* [DIRECTIONS]: Needed from the data below: every line from the one with "(** A batch of the data loader. *)" up to and including the one with "(log_level : string)", repeated exactly and with nothing else.

(Dataset entries)
BEGIN

(* ------------------------------------------------------------------ *)
(** ** [Trainer] and its configuration                                  *)
(* ------------------------------------------------------------------ *)

(** [range(a, b)] *)
Definition py_range (a b : Z) : list Z :=
  map (fun k => (a + Z.of_nat k)%Z) (seq 0 (Z.to_nat (b - a))).

(** [zip(xs, ys)] is [combine xs ys]. *)

Module Trainer.

(** The parts of [train_config.py] the trainer reads. *)
Record LoggingConfig : Type := mk_logging {
  checkpoint_dir : path;
  log_freq : Z;
  checkpoint_freq : Z
}.

Record LoadCheckpointConfig : Type := mk_load_checkpoint {
  count_start_iter : Z;
  reset_optimizers : bool
}.

Record TrainConfig : Type := mk_train_config {
  n_iters : Z;
  n_iters_decay : Z;
  logging : LoggingConfig;
  load_checkpoint : option LoadCheckpointConfig
}.

Section WithData.
(** A batch of the data loader. *)
Variable data : Type.

(** What the trainer asks of its collaborators (logger, tracker, model).
    Their calls are recorded in order; what happens inside them is not part
    of this file. *)
Inductive event : Type :=
| SetupLogging (use_stdout : bool) (filename : path) (log_level : string)
| LoggerInfo (msg : string)
| LoggerInfoSaving (iter_idx : Z)
| StartDataloadingTimer
| StartComputationTimer
| EndDataloadingTimer
| EndComputationTimer
| TrackerSetIterIdx (iter_idx : Z)
| ModelSetInput (d : data)
| ModelOptimizeParameters
| ModelGetLoggableData
| TrackerLogIter
| ModelSaveCheckpoint (iter_idx : Z)
| ModelUpdateLearningRate
| TrackerClose.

END

* [REPLY]:
(** A batch of the data loader. *)
Variable data : Type.

(** What the trainer asks of its collaborators (logger, tracker, model).
    Their calls are recorded in order; what happens inside them is not part
    of this file. *)
Inductive event : Type :=
| SetupLogging (use_stdout : bool) (filename : path) (log_level : string)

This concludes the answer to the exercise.